## WHAT IS REQUIRED
Each line from the opening of the listing below through the line that contains "part; the bytes" is to be output exactly as written.

## DATA SHOWN
··········

(** * A NUL in the input *)

(** X13: what follows a NUL byte in a line is ignored.  Take a line of
    at most 256 bytes, NUL included, whose part before the NUL is a valid
    address that fits the buffer: [get_email_input] accepts and stores that
    part; the bytes from the NUL to the newline are taken from the input and
    never looked at. *)
Theorem text_after_nul_is_ignored (b : buffer) (buffer_size : Z)
  (v junk rest : list ascii) (out : list event) :
  buffer_size <= capacity b ->
  is_valid_email (Some v) = Some true ->
  strlen v < buffer_size ->
  ~ In newline junk ->
  strlen v + strlen junk < MAX_EMAIL_LENGTH ->
  get_email_input (Some b) buffer_size
    {| stdin := v ++ NUL :: junk ++ newline :: rest; stdout := out |}
  = Returned (true, Some {| capacity := capacity b; content := Some v |})
      {| stdin := rest; stdout := out ++ prompt ++ [accepted_line v] |}.
Proof.
  intros Hcap Hv Hsize Hjunk Hlen.
  pose proof (strlen_nonneg junk) as Hj.
  rewrite is_valid_email_spec in Hv by (apply short_fits; lia).
  assert (Hc : Checks.conj Checks.checks v = true) by congruence.
  clear Hv. destruct (accepted_no_newline_no_nul v Hc) as [Hnl Hn].
  assert (Hmin : Checks.length_bound v = true)
    by (rewrite conj_true in Hc; apply Hc; simpl; tauto).
  unfold Checks.length_bound in Hmin. apply andb_prop in Hmin.
  destruct Hmin as [Hmin _]. apply Z.leb_le in Hmin.
  unfold MIN_EMAIL_LENGTH in Hmin.
  apply get_email_input_leave; [lia|].
  rewrite attempt_spec. unfold turn_of_line. cbn [stdin stdout].
  destruct (v ++ NUL :: junk ++ newline :: rest) as [|c0 l0] eqn:E;
    [now destruct v|].
  rewrite <- E. clear E.
  replace (v ++ NUL :: junk ++ newline :: rest)
    with ((v ++ NUL :: junk) ++ newline :: rest)
    by (rewrite <- app_assoc; reflexivity).
  rewrite read_chunk_line.
  - unfold line_of. rewrite <- app_assoc. cbn [app].
    rewrite c_string_nul by trivial. rewrite strip_newline_open by trivial.
    cbv zeta. rewrite Hc.
    destruct (Z.geb_spec (strlen v) MAX_EMAIL_LENGTH); [lia|].
    destruct (Z.eqb_spec (strlen v) 0); [lia|].
    destruct (Z.geb_spec (strlen v) buffer_size); [lia|].
    destruct (Z.leb_spec (strlen v + 1) (capacity b)); [reflexivity|lia].
  - rewrite in_app_iff. simpl. intros [H|[H|H]]; [tauto|discriminate|tauto].
  - rewrite length_app. simpl. unfold strlen, MAX_EMAIL_LENGTH in Hlen. lia.
Qed.
(** C5 (amended).  [is_symmetric] returns 0 whenever [rows != cols].  For a
    square matrix it returns 1 or 0, and 1 if and only if no pair [(i, j)] has
    [|m[i][j] - m[j][i]| > 1e-9]; when every logical entry is a finite number,
    that is: if and only if [|m[i][j] - m[j][i]| <= 1e-9] for all [i], [j].
    [is_symmetric(identity(n))] is 1 for every [n] in [[1, MAX]]. *)
Theorem is_symmetric_tolerance uninit q m n :
  rows q <> cols q -> rows m = cols m -> rows m <= MAX -> 1 <= n <= MAX ->
  is_symmetric q = Ok 0 /\
  (is_symmetric m = Ok 1 \/ is_symmetric m = Ok 0) /\
  (is_symmetric m = Ok 1 <->
   forall i j, 0 <= i < rows m -> 0 <= j < cols m ->
     fgt (fabs (fsub (data m i j) (data m j i))) eps = false) /\
  (all_finite m ->
   (is_symmetric m = Ok 1 <->
    forall i j, 0 <= i < rows m -> 0 <= j < cols m ->
      fle (fabs (fsub (data m i j) (data m j i))) eps = true)) /\
  exists id, identity uninit n = Ok id /\ is_symmetric id = Ok 1.
Proof.
  intros Hq Hsq Hcap Hn.
  split; [now apply is_symmetric_not_square|].
  split; [rewrite (is_symmetric_square m Hsq Hcap); destruct (existsb _ _); auto|].
  split; [exact (is_symmetric_true_iff m Hsq Hcap)|]. split.
  - intros Hfin. rewrite (is_symmetric_true_iff m Hsq Hcap).
    split; intros H i j Hi Hj; specialize (H i j Hi Hj);
      rewrite differ_numbers in * by (apply Hfin; lia);
      destruct (fle _ _); simpl in *; congruence.
  - destruct (identity_spec uninit n) as (id & E & Hrows & Hcols & Hd); [lia|].
    exists id. split; [assumption|].
    apply is_symmetric_true_iff; [congruence|lia|].
    intros i j Hi Hj. unfold differ. rewrite !Hd.
    replace (inside n n i j) with true by (symmetry; apply inside_true; lia).
    replace (inside n n j i) with true by (symmetry; apply inside_true; lia).
    rewrite (Z.eqb_sym j i). destruct (i =? j); reflexivity.
Qed.

Lemma is_symmetric_tolerance_witness :
  is_symmetric rect_2x3 = Ok 0 /\
  (is_symmetric symmetric_2x2 = Ok 1 \/ is_symmetric symmetric_2x2 = Ok 0) /\
  (is_symmetric symmetric_2x2 = Ok 1 <->
   forall i j, 0 <= i < 2 -> 0 <= j < 2 ->
     fgt (fabs (fsub (data symmetric_2x2 i j) (data symmetric_2x2 j i))) eps = false) /\
  (is_symmetric symmetric_2x2 = Ok 1 <->
   forall i j, 0 <= i < 2 -> 0 <= j < 2 ->
     fle (fabs (fsub (data symmetric_2x2 i j) (data symmetric_2x2 j i))) eps = true) /\
  exists id, identity junk 3 = Ok id /\ is_symmetric id = Ok 1.
Proof.
  destruct (is_symmetric_tolerance junk rect_2x3 symmetric_2x2 3)
    as (H1 & H2 & H3 & H4 & H5).
  - simpl. lia.
  - reflexivity.
  - unfold MAX. simpl. lia.
  - unfold MAX. lia.
  - split; [exact H1|]. split; [exact H2|]. split; [exact H3|]. split; [|exact H5].
    apply H4. intros i j _ _. simpl. destruct (i =? j); reflexivity.
Defined.

(** ** Trace *)

Lemma count_up k : 0 <= k < MAX -> fadd (double_of_int k) one = double_of_int (k + 1).
Proof.
  unfold MAX. intros H.
  assert (E : k = 0 \/ k = 1 \/ k = 2 \/ k = 3 \/ k = 4 \/
              k = 5 \/ k = 6 \/ k = 7 \/ k = 8 \/ k = 9) by lia.
  repeat (destruct E as [->|E]; [vm_compute; reflexivity|]).
  subst k. vm_compute. reflexivity.
Qed.

Lemma diag_sum_identity id n :
  n <= MAX ->
  (forall i, 0 <= i < n -> data id i i = one) ->
  forall k, 0 <= k -> k <= n -> diag_sum id k = double_of_int k.
Proof.
  intros Hn Hd k Hk. pattern k. apply natlike_ind; [| |assumption].
  - intros _. reflexivity.
  - intros x Hx IH Hle. unfold Z.succ, diag_sum.
    rewrite upto_succ, fold_left_app by assumption. simpl.
    fold (diag_sum id x). rewrite IH, Hd by lia. apply count_up. lia.
Qed.

(** C6.  [trace(m)] is the sum of [m[i][i]] for [i] in
    [[0, min(m.rows, m.cols))], added up from [0.0] with [i] going up, square
    or not; and [trace(identity(n))] is [n] for every [n] in [[1, MAX]]. *)
Theorem trace_diagonal uninit m n :
  within_capacity m -> 1 <= n <= MAX ->
  trace m = Ok (fold_left (fun s i => fadd s (data m i i))
                  (upto (Z.min (rows m) (cols m))) zero) /\
  exists id, identity uninit n = Ok id /\ trace id = Ok (double_of_int n).
Proof.
  intros [Hr Hc] Hn. split.
  - apply trace_spec. lia.
  - destruct (identity_spec uninit n) as (id & E & Hrows & Hcols & Hd); [lia|].
    exists id. split; [assumption|].
    rewrite trace_spec by lia. rewrite Hrows, Hcols, Z.min_id. f_equal.
    apply (diag_sum_identity id n); try lia.
    intros i Hi. rewrite Hd.
    replace (inside n n i i) with true by (symmetry; apply inside_true; lia).
    now rewrite Z.eqb_refl.
Qed.

Lemma trace_diagonal_witness :
  trace rect_2x3 = Ok (fold_left (fun s i => fadd s (data rect_2x3 i i)) (upto 2) zero) /\
  exists id, identity junk 4 = Ok id /\ trace id = Ok (double_of_int 4).
Proof.
  apply (trace_diagonal junk rect_2x3 4).
  - unfold within_capacity, MAX. simpl. lia.
  - unfold MAX. lia.
Defined.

··········

## TASK RESULT
(** * A NUL in the input *)

(** X13: what follows a NUL byte in a line is ignored.  Take a line of
    at most 256 bytes, NUL included, whose part before the NUL is a valid
    address that fits the buffer: [get_email_input] accepts and stores that
    part; the bytes from the NUL to the newline are taken from the input and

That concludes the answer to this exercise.